* Task details
For the entries that follow, restate word for word the line containing "Record float : Type", the line containing "Definition is_double (x", and every line that lies between them.

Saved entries
=== Section Start ===

(** The index of [enumerate] is used for logging only. *)
Lemma for_each_enumerate1 {A S : Type} (l : list A) (body' : S -> nat * A -> py S)
    (body : S -> A -> py S) (s : S) :
  (forall s i x, body' s (i, x) = body s x) ->
  for_each (enumerate1 l) body' s = for_each l body s.
Proof.
  intros H. unfold enumerate1. generalize 1. revert s.
  induction l as [|x l IH]; intros s k; cbn [length seq combine for_each]; [reflexivity |].
  rewrite H. destruct (body s x) as [s'|e]; cbn [bind]; [apply IH | reflexivity].
Qed.

(** A loop whose body makes one call and appends one record. *)
Lemma for_each_emit {A : Type} (f : nat -> A -> gmap string pyval) (l : list A)
    (body : run -> A -> py run) (st : run) :
  (forall st x, In x l ->
     body st x = Ok (Run (results st ++ [f (calls st) x]) (S (calls st)))) ->
  for_each l body st
  = Ok (Run (results st ++ imap (fun i x => f (calls st + i) x) l)
          (calls st + length l)).
Proof.
  revert st f. induction l as [|x l IH]; intros st f H; cbn [for_each length].
  - cbn [imap]. rewrite app_nil_r, Nat.add_0_r. now destruct st.
  - rewrite (H st x (or_introl eq_refl)). cbn [bind].
    rewrite (IH _ f) by (intros; apply H; now right).
    cbn [results calls imap]. rewrite <- app_assoc. cbn [app].
    rewrite Nat.add_0_r. do 2 f_equal; [| lia].
    do 2 f_equal. apply imap_ext. intros i y _. cbn. f_equal. lia.
Qed.

Lemma lookup_entry {V : Type} (dflt : V) (d : gmap string V) key :
  is_Some (d !! key) -> d !! key = Some (entry dflt d key).
Proof. unfold entry. now intros [v ->]. Qed.

Lemma has_columns_entry row :
  has_columns row ->
  row !! "original_dish" = Some (column row "original_dish") /\
  row !! "variation" = Some (column row "variation") /\
  row !! "generated_recipe" = Some (column row "generated_recipe").
Proof.
  intros (Ha & Hb & Hc). unfold column. repeat split; now apply lookup_entry.
Qed.

(** ** The order of the records *)

(** The loop over the rows of the Ollama script, from any state. *)
Lemma ollama_loop (self : Ollama.RecipeEvaluator) (llm : collaborator)
    (rows : list (gmap string cell)) (st : run) :
  Forall has_columns rows ->
  for_each rows
    (fun st row =>
       let* _ := getitem row "original_dish" in
       let* _ := getitem row "variation" in
       for_each (Ollama.model_names self) (fun st model_name =>
         for_each iterations (Ollama.evaluate_once llm row model_name) st) st) st
  = Ok (Run (results st ++
             imap (fun i '(row, model_name, iteration) =>
                     ollama_record row model_name iteration
                       (Ollama.evaluate_recipe llm (calls st + i) model_name
                          (column row "original_dish") (column row "variation")
                          (column row "generated_recipe") iteration))
               (triples rows (Ollama.model_names self)))
          (calls st + length (triples rows (Ollama.model_names self)))).
Proof.
  intros Hrows. rewrite List.Forall_forall in Hrows. unfold triples.
  set (emit := fun (st : run) (t : gmap string cell * string * nat) =>
                 let '(row, model_name, iteration) := t in
                 Ollama.evaluate_once llm row model_name st iteration).
  rewrite (for_each_ext rows _
             (fun st row => for_each
                (flat_map (fun model_name =>
                   map (fun iteration => (row, model_name, iteration)) iterations)
                   (Ollama.model_names self)) emit st)).
  2:{ intros st0 row Hin.
      destruct (has_columns_entry row (Hrows row Hin)) as (H1 & H2 & _).
      rewrite (getitem_some _ _ _ H1), (getitem_some _ _ _ H2). cbn [bind].
      rewrite for_each_flat_map. apply for_each_ext. intros st' model_name _.
      now rewrite for_each_map. }
  rewrite <- (for_each_flat_map
                (fun row => flat_map (fun model_name =>
                   map (fun iteration => (row, model_name, iteration)) iterations)
                   (Ollama.model_names self)) rows emit).
  apply (for_each_emit
           (fun n '(row, model_name, iteration) =>
              ollama_record row model_name iteration
                (Ollama.evaluate_recipe llm n model_name (column row "original_dish")
                   (column row "variation") (column row "generated_recipe")
                   iteration))).
  intros st0 [[row model_name] iteration] Hin. unfold emit.
  apply in_flat_map in Hin as (row' & Hrow & Hin).
  apply in_flat_map in Hin as (m & _ & Hin).
  apply in_map_iff in Hin as (it & [= <- <- <-] & _).
  destruct (has_columns_entry row' (Hrows row' Hrow)) as (H1 & H2 & H3).
  now apply ollama_evaluate_once.
Qed.
Lemma search_while_requests api fuel genre max_results token st :
  emits_at (paginator_event genre max_results)
    (search_while api fuel genre max_results token) st.
Proof.
  revert token st. induction fuel as [| fuel IH]; intros token st; simpl.
  - apply emits_only_at. repeat emits_step.
  - apply emits_at_bind; [apply emits_only_at, emits_get_video_ids |].
    intros ids st' E. unfold get_video_ids in E. injection E as <- <-.
    destruct (len (video_ids st) <? max_results)%Z eqn:L;
      [| apply emits_only_at, emits_ret].
    apply Z.ltb_lt in L.
    apply emits_at_bind; [now apply search_turn_requests |].
    intros [| t] st' _; [apply emits_only_at, emits_ret | apply IH].
Qed.

Lemma search_requests_app l1 l2 :
  search_requests (l1 ++ l2) = search_requests l1 ++ search_requests l2.
Proof. unfold search_requests. apply flat_map_app. Qed.

Lemma paginator_events_requests genre max_results evs :
  Forall (paginator_event genre max_results) evs ->
  Forall (paginator_request genre max_results) (search_requests evs).
Proof.
  induction 1 as [| ev rest H _ IH]; simpl; [constructor |].
  destruct ev; simpl in *; auto.
Qed.
(** [DecryptOverflow] returns the message an encrypted-shape ciphertext
    stands for. *)
Lemma DecryptOverflow_overflowed C m :
  overflowed p sk C m → DecryptOverflow params sk C = Ok m.
Proof.
  intros (alpha & x & ys & HA & Hx & HB & ->).
  unfold DecryptOverflow. rewrite HA. simpl.
  rewrite (decryptSlots_encrypts _ _ Hx). simpl.
  rewrite (DecryptOverflow_terms_spec _ _ _ HB)
    by (unfold make; rewrite ?length_replicate; auto;
        apply Forall_replicate; pose proof t_pos; lia).
  simpl. change (foldl (addSlots t) (make n) ys) with (bundleValue p ys).
  pose proof (bundleValue_slotVector ys (Forall2_decryptsTerm_length _ _ HB)) as [Ls Rs].
  pose proof (encrypts_length _ _ Hx) as Lx.
  pose proof (encrypts_inRange _ _ Hx) as Rx.
  rewrite (forRange_ext _
    (fun value i =>
       z ← (a ← x !! i; s0 ← bundleValue p ys !! i;
            Some (rem64 (add64 (add64 a s0) t) t));
       Some (<[i:=z]> value))).
  - rewrite (forRange_insert
      (fun _ i => a ← x !! i; s0 ← bundleValue p ys !! i;
                  Some (rem64 (add64 (add64 a s0) t) t))
      (zip_with (fun a s0 => rem64 (add64 (add64 a s0) t) t) x (bundleValue p ys))).
    + simpl. f_equal.
      apply (zip_with_ext_Forall (fun z => 0 <= z < t) (fun z => 0 <= z < t));
        [exact Rx | exact Rs |].
      intros a b Ha Hb. destruct modulus. apply label_add; lia.
    + apply length_replicate.
    + rewrite length_zip_with. lia.
    + intros k _. symmetry. apply lookup_zip_with.
  - intros value i. destruct (x !! i), (bundleValue p ys !! i); reflexivity.
Qed.

(** *** MultOverflow *)

Lemma MultOverflow_product_spec a1 a2 :
  slotVector p a1 → slotVector p a2 →
  MultOverflow_product t a1 a2 = Some (mulSlots t a1 a2).
Proof.
  intros [L1 R1] [L2 R2]. unfold MultOverflow_product.
  rewrite (forRange_ext _
    (fun d k => z ← (x ← a1 !! k; y ← a2 !! k; Some (rem64 (mul64 x y) t));
                Some (<[k:=z]> d))).
  - rewrite (forRange_insert
      (fun _ k => x ← a1 !! k; y ← a2 !! k; Some (rem64 (mul64 x y) t))
      (zip_with (fun x y => rem64 (mul64 x y) t) a1 a2)).
    + f_equal.
      apply (zip_with_ext_Forall (fun z => 0 <= z < 2 ^ 32) (fun z => 0 <= z < 2 ^ 32));
        [apply inRange_word, R1 | apply inRange_word, R2 |].
      intros a b Ha Hb. apply rem_mul; assumption.
    + apply length_replicate.
    + rewrite length_zip_with. lia.
    + intros k _. symmetry. apply lookup_zip_with.
  - intros d k. destruct (a1 !! k), (a2 !! k); reflexivity.
Qed.

(** The slot-wise identity behind [MultOverflow]:
    [(a1 a2 + b2 a1 + b1 a2) + b1 b2 = (a1 + b1)(a2 + b2)]. *)
Lemma MultOverflow_slots a1 a2 b1 b2 :
  length a1 = n → length a2 = n → length b1 = n → length b2 = n →
  addSlots t
    (addSlots t (addSlots t (mulSlots t a1 a2) (mulSlots t b2 a1)) (mulSlots t b1 a2))
    (mulSlots t b1 b2) =
  mulSlots t (addSlots t a1 b1) (addSlots t a2 b2).
Proof.
  intros L1 L2 L3 L4. slotwise i. f_equal. Z.mod_equality.
Qed.

(** A term of one factor is worth that factor, a term of two factors
    their product, and a bundle of one term that term. *)
Lemma termValue_one b : slotVector p b → termValue p [b] = b.
Proof. intros [L R]. apply mulSlots_one_l; assumption. Qed.

Lemma termValue_two b1 b2 :
  slotVector p b1 → termValue p [b1; b2] = mulSlots t b1 b2.
Proof.
  intros Hb. unfold termValue. simpl.
  change (mulSlots t (replicate n 1) b1) with (termValue p [b1]).
  rewrite termValue_one by exact Hb. reflexivity.
Qed.

Lemma bundleValue_one y : slotVector p y → bundleValue p [y] = y.
Proof. intros [L R]. apply addSlots_zero_l; assumption. Qed.

Lemma MultOverflow_spec C1 C2 m1 m2 beta1 beta2 w :
  labelled p sk C1 m1 → labelled p sk C2 m2 →
  elementB C1 = [ [beta1] ] → elementB C2 = [ [beta2] ] →
  ∃ alpha x b1 b2,
    MultOverflow params C1 C2 pk w =
      Ok {| elementsA := Some alpha; elementB := [ [beta1; beta2] ] |} ∧
    encrypts p sk alpha x ∧ encrypts p sk beta1 b1 ∧ encrypts p sk beta2 b2 ∧
    addSlots t x (mulSlots t b1 b2) = mulSlots t m1 m2 ∧
    overflowed p sk
      {| elementsA := Some alpha; elementB := [ [beta1; beta2] ] |}
      (mulSlots t m1 m2).
Proof.
  intros (be1 & b1 & HB1 & Hb1 & HA1 & ->) (be2 & b2 & HB2 & Hb2 & HA2 & ->)
    HB1' HB2'.
  rewrite HB1 in HB1'. rewrite HB2 in HB2'. simplify_eq.
  set (a1 := elementsA C1) in *. set (a2 := elementsA C2) in *.
  pose proof (encrypts_length _ _ Hb1) as Lb1.
  pose proof (encrypts_length _ _ Hb2) as Lb2.
  destruct (encryptSlots_encrypts w (mulSlots t a1 a2)) as (gamma & Hgamma & Egamma).
  { apply mulSlots_length; [apply HA1 | apply HA2]. }
  rewrite (fmap_mod_inRange t) in Egamma by apply mulSlots_inRange, t_pos.
  destruct (law_MulVector _ _ _ _ laws None _ _ a1 Hb2 (proj1 HA1)) as (c1 & Hc1 & Ec1).
  destruct (law_MulVector _ _ _ _ laws None _ _ a2 Hb1 (proj1 HA2)) as (c2 & Hc2 & Ec2).
  destruct (law_Add _ _ _ _ laws None _ _ _ _ Egamma Ec1) as (alpha0 & Ha0 & Ea0).
  destruct (law_Add _ _ _ _ laws None _ _ _ _ Ea0 Ec2) as (alpha & Ha & Ea).
  assert (Hid : addSlots t
    (addSlots t (addSlots t (mulSlots t a1 a2) (mulSlots t b2 a1)) (mulSlots t b1 a2))
    (mulSlots t b1 b2) = mulSlots t (addSlots t a1 b1) (addSlots t a2 b2)).
  { apply MultOverflow_slots; [apply HA1 | apply HA2 | exact Lb1 | exact Lb2]. }
  eexists alpha, _, b1, b2.
  split; [| split; [exact Ea | split; [exact Hb1 | split; [exact Hb2 | split;
           [exact Hid |]]]]].
  - unfold MultOverflow, beta00.
    rewrite MultOverflow_product_spec by assumption. simpl. fold a1 a2.
    rewrite Hgamma. simpl. rewrite HB2. simpl. rewrite Hc1. simpl.
    rewrite HB1. simpl. rewrite Hc2. simpl. rewrite Ha0. simpl. rewrite Ha.
    reflexivity.
  - eexists alpha, _, [termValue p [b1; b2]]. simpl.
    split; [reflexivity |]. split; [exact Ea |]. split.
    + constructor; [| constructor]. exists [b1; b2]. split; [| reflexivity].
      constructor; [exact Hb1 |]. constructor; [exact Hb2 | constructor].
    + rewrite termValue_two by apply Hb1.
      rewrite bundleValue_one; [symmetry; exact Hid |].
      split; [apply mulSlots_length; assumption | apply mulSlots_inRange, t_pos].
Qed.
(** * Memory hierarchy simulator: a shallow embedding of [main.py]

    The simulation engine of the program (classes [CacheBlock], [CacheSet],
    [CacheLevel], [MemoryHierarchy], [AccessPatternGenerator] and
    [PerformanceAnalyzer]) is translated class by class, one module per
    class.  Of the graphical front end ([SimulatorApp]) only the part of
    [run_simulation] that drives the engine is translated.

    Conventions.
    - Python integers are [Z]; [//] and [%] are floor division and the
      modulus with the sign of the divisor, as [Z.div] and [Z.modulo] are,
      and they raise [ZeroDivisionError] on a zero divisor.
    - [a / b] on integers is the float division of Python: the quotient
      rounded to the nearest double (ties to even), [ZeroDivisionError] on a
      zero divisor and [OverflowError] when the rounded quotient is beyond
      the largest double.  A double is kept as its integer mantissa and
      binary exponent; [int] truncates it towards zero.
    - Exceptions are the [Raise] branch of [result]; the mutated objects
      are returned in the [Ok] branch.
    - [time.time()] and the module-level random generator are the two
      ambient effects.  Both are read from the [World] that every effectful
      function threads: a sequence of clock readings and a sequence of raw
      random draws, each with the number of values consumed so far.  Clock
      readings are floats in the program; they are only ever compared, so
      the model keeps them as integers (think of the reading in units of
      the clock resolution).  Two readings may be equal.  *)

From Stdlib Require Import ZArith QArith Qabs String List Lia.
From stdpp Require Import base option list gmap strings.

Local Open Scope Z_scope.

(** ** Exceptions *)

Inductive exn : Type :=
| ZeroDivisionError
| ValueError
| InvalidArgument
| ConfigurationError
| OverflowError.

Inductive result (A : Type) : Type :=
| Ok (a : A)
| Raise (e : exn).

Arguments Ok {A} a.
Arguments Raise {A} e.

#[global] Instance result_ret : MRet result := fun A a => Ok a.

#[global] Instance result_bind : MBind result := fun A B k c =>
  match c with
  | Ok a => k a
  | Raise e => Raise e
  end.

Definition is_ok {A} (r : result A) : bool :=
  match r with Ok _ => true | Raise _ => false end.

(** [a // b] *)
Definition floordiv (a b : Z) : result Z :=
  if b =? 0 then Raise ZeroDivisionError else Ok (a / b).

(** [a % b] *)
Definition pymod (a b : Z) : result Z :=
  if b =? 0 then Raise ZeroDivisionError else Ok (a mod b).

(** ** Floats

    A finite double is [fmant * 2 ^ fexp], with [|fmant| <= 2 ^ 53] and
    [-1074 <= fexp]. *)
Record float : Type := mkFloat { fmant : Z; fexp : Z }.

(** The rational number that a float stands for. *)
Definition float_value (x : float) : Q :=
  (fmant x * 2 ^ Z.max 0 (fexp x)) # Z.to_pos (2 ^ Z.max 0 (- fexp x)).

(** The value of one unit in the last place of [x]. *)
Definition ulp (x : float) : Q :=
  2 ^ Z.max 0 (fexp x) # Z.to_pos (2 ^ Z.max 0 (- fexp x)).

(** The doubles: at most 53 bits of mantissa, all of them in use unless
    the exponent is the smallest one. *)
Definition is_double (x : float) : Prop :=
  Z.abs (fmant x) <= 2 ^ 53
  ∧ -1074 <= fexp x
  ∧ (fmant x = 0 ∨ fexp x = -1074 ∨ 2 ^ 52 <= Z.abs (fmant x)).

(** [a / b] over [2 ^ e], as a numerator and a denominator. *)
Definition scaled (a b e : Z) : Z * Z :=
  (a * 2 ^ Z.max 0 (- e), b * 2 ^ Z.max 0 e).

(** The integer part of [log2 (a / b)], for positive [a] and [b]. *)
Definition floor_log2_quotient (a b : Z) : Z :=
  let d := Z.log2 a - Z.log2 b in
  let '(num, den) := scaled a b d in
  if den <=? num then d else d - 1.

(** The double nearest to [a / b] for positive [a] and [b], ties to the
    even mantissa: 53 bits of mantissa, or fewer below [2 ^ -1022] where
    the exponent stays at [-1074]. *)
Definition round_to_double (a b : Z) : float :=
  let e := Z.max (floor_log2_quotient a b - 52) (-1074) in
  let '(num, den) := scaled a b e in
  let q := num / den in
  let r := num mod den in
  let m := if 2 * r <? den then q
           else if den <? 2 * r then q + 1
           else if Z.even q then q else q + 1 in
  mkFloat m e.

(** Beyond the largest double. *)
Definition too_large (x : float) : bool :=
  2 ^ 1024 <=? fmant x * 2 ^ Z.max 0 (fexp x).

(** [a / b] on integers. *)
Definition truediv (a b : Z) : result float :=
  if b =? 0 then Raise ZeroDivisionError
  else if a =? 0 then Ok (mkFloat 0 0)
  else
    let x := round_to_double (Z.abs a) (Z.abs b) in
    if too_large x then Raise OverflowError
    else Ok (mkFloat (Z.sgn a * Z.sgn b * fmant x) (fexp x)).

(** [int(x)] on a float: truncation towards zero. *)
Definition int_of_float (x : float) : Z :=
  Z.quot (fmant x * 2 ^ Z.max 0 (fexp x)) (2 ^ Z.max 0 (- fexp x)).

(** [int(a / b)] on integers. *)
Definition int_truediv (a b : Z) : result Z :=
  x ← truediv a b;
  mret (int_of_float x).

(** An integer small enough for its quotients not to overflow. *)
Definition in_double_range (n : Z) : bool := Z.abs n <? 2 ^ 1023.

(** A number that is an [int] on one path and a [float] on another; the
    float is a double or an infinity. *)
Inductive number : Type :=
| Int (n : Z)
| Float (x : float)
| Infinity (negative : bool).

(** The order of numbers. *)
Definition number_le (u v : number) : Prop :=
  match u, v with
  | Infinity true, _ => True
  | _, Infinity false => True
  | Infinity false, _ => False
  | _, Infinity true => False
  | Int m, Int n => m <= n
  | Int m, Float y => (inject_Z m <= float_value y)%Q
  | Float x, Int n => (float_value x <= inject_Z n)%Q
  | Float x, Float y => (float_value x <= float_value y)%Q
  end.

(** [x * y] on floats: the product rounded to the nearest double, an
    infinity when that is beyond the largest double. *)
Definition float_mul (x y : float) : number :=
  let m := fmant x * fmant y in
  let e := fexp x + fexp y in
  if m =? 0 then Float (mkFloat 0 0)
  else
    let z := round_to_double (Z.abs m * 2 ^ Z.max 0 e) (2 ^ Z.max 0 (- e)) in
    if too_large z then Infinity (m <? 0)
    else Float (mkFloat (Z.sgn m * fmant z) (fexp z)).

(** ** The ambient world: wall clock and random generator *)

Record World : Type := mkWorld {
  time_src : nat -> Z;       (* the k-th reading of [time.time()] *)
  ticks : nat;               (* readings taken so far *)
  rand_src : nat -> nat;     (* the k-th raw draw of the generator *)
  gauss_src : nat -> Z;      (* the k-th draw of [int(random.gauss(0, 100))] *)
  draws : nat                (* draws taken so far *)
}.

(** [time.time()] *)
Definition time_time (w : World) : Z * World :=
  (time_src w (ticks w),
   mkWorld (time_src w) (S (ticks w)) (rand_src w) (gauss_src w) (draws w)).

Definition next_draw (w : World) : World :=
  mkWorld (time_src w) (ticks w) (rand_src w) (gauss_src w) (S (draws w)).

(** [random.choice(seq)] on a non-empty sequence: the position chosen. *)
Definition random_choice_index (len : nat) (w : World) : nat * World :=
  ((rand_src w (draws w) mod len)%nat, next_draw w).

(** [random.randint(a, b)]: uniform in [a..b], [ValueError] on an empty range. *)
Definition random_randint (a b : Z) (w : World) : result (Z * World) :=
  if b <? a then Raise ValueError
  else Ok (a + Z.of_nat (rand_src w (draws w)) mod (b - a + 1), next_draw w).

(** [int(random.gauss(0, 100))] *)
Definition random_gauss_int (w : World) : Z * World :=
  (gauss_src w (draws w), next_draw w).

(** The clock never runs backwards (it may stand still). *)
Definition monotone_clock (w : World) : Prop :=
  forall i j : nat, (i <= j)%nat -> time_src w i <= time_src w j.

(** ** [min] and [max] with a key

    Python's [min(xs, key=f)] returns the first element whose key is
    minimal, [max] the first whose key is maximal: the running best is
    replaced only by a strictly better candidate.  The functions return
    the position of that element, which stands for the object itself. *)

Fixpoint first_best_from {A} (better : Z -> Z -> bool) (key : A -> Z)
    (best_i : nat) (best_v : Z) (i : nat) (xs : list A) : nat :=
  match xs with
  | [] => best_i
  | x :: xs' =>
      if better (key x) best_v
      then first_best_from better key i (key x) (S i) xs'
      else first_best_from better key best_i best_v (S i) xs'
  end.
(** * Option handling of the PXF foreign-data wrapper

    A shallow embedding of [contrib/pxf_fdw/pxf_option.c]: the option
    tables, the validator [pxf_fdw_validator] with its helpers, and the
    resolver [PxfGetOptions], followed by the properties the specification
    states about them.

    Conventions.
    - A C string is a [string]; a nullable [char *] is an [option string].
    - [int] is a [Z] in the 32-bit range, [long] a [Z] in the 64-bit range
      (LP64); the narrowing cast is written out in [int_of_long].
    - [ereport(ERROR, ...)] ends the call: fallible functions return a
      [result], whose [ERROR] case carries the error code, the formatted
      message and the hint.
    - A [List *] of [DefElem] is a [list DefElem], in order, duplicates kept. *)

From Stdlib Require Import ZArith NArith List String Ascii Bool Lia.
From Stdlib Require Import DecimalString.
From Stdlib Require DecimalPos.
Import ListNotations.

Local Open Scope string_scope.
Local Open Scope Z_scope.

(* ------------------------------------------------------------------------- *)
(** ** C library and port routines used by the file *)

Module LibC.

(** [strcmp(a, b) == 0]. *)
Definition streq (a b : string) : bool := String.eqb a b.

(** The code of a character as [unsigned char]. *)
Definition uchar (c : ascii) : Z := Z.of_N (N_of_ascii c).

(** ASCII case folding, ['A'..'Z'] to ['a'..'z']; every other byte is left
    alone (bytes with the high bit set are not upper case in the C locale). *)
Definition fold_case (ch : Z) : Z :=
  if (65 <=? ch) && (ch <=? 90) then ch + 32 else ch.

(** The next byte of a C string, the terminating NUL at its end. *)
Definition next_byte (s : string) : Z :=
  match s with
  | EmptyString => 0
  | String c _ => uchar c
  end.

Definition advance (s : string) : string :=
  match s with
  | EmptyString => EmptyString
  | String _ r => r
  end.

(** Modelled from the spec: [pg_strcasecmp] of [src/port/pgstrcasecmp.c],
    which is not among the sources; the case-insensitive comparison the
    specification speaks of, byte by byte with ASCII case folding,
    returning the difference of the first two bytes that differ and 0 when
    there is none. *)
Fixpoint pg_strcasecmp (s1 s2 : string) : Z :=
  let ch1 := fold_case (next_byte s1) in
  let ch2 := fold_case (next_byte s2) in
  if negb (ch1 =? ch2) then ch1 - ch2
  else
    match s1 with
    | EmptyString => 0
    | String _ r1 => pg_strcasecmp r1 (advance s2)
    end.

=== Section End ===

* Task output
Record float : Type := mkFloat { fmant : Z; fexp : Z }.

(** The rational number that a float stands for. *)
Definition float_value (x : float) : Q :=
  (fmant x * 2 ^ Z.max 0 (fexp x)) # Z.to_pos (2 ^ Z.max 0 (- fexp x)).

(** The value of one unit in the last place of [x]. *)
Definition ulp (x : float) : Q :=
  2 ^ Z.max 0 (fexp x) # Z.to_pos (2 ^ Z.max 0 (- fexp x)).

(** The doubles: at most 53 bits of mantissa, all of them in use unless
    the exponent is the smallest one. *)
Definition is_double (x : float) : Prop :=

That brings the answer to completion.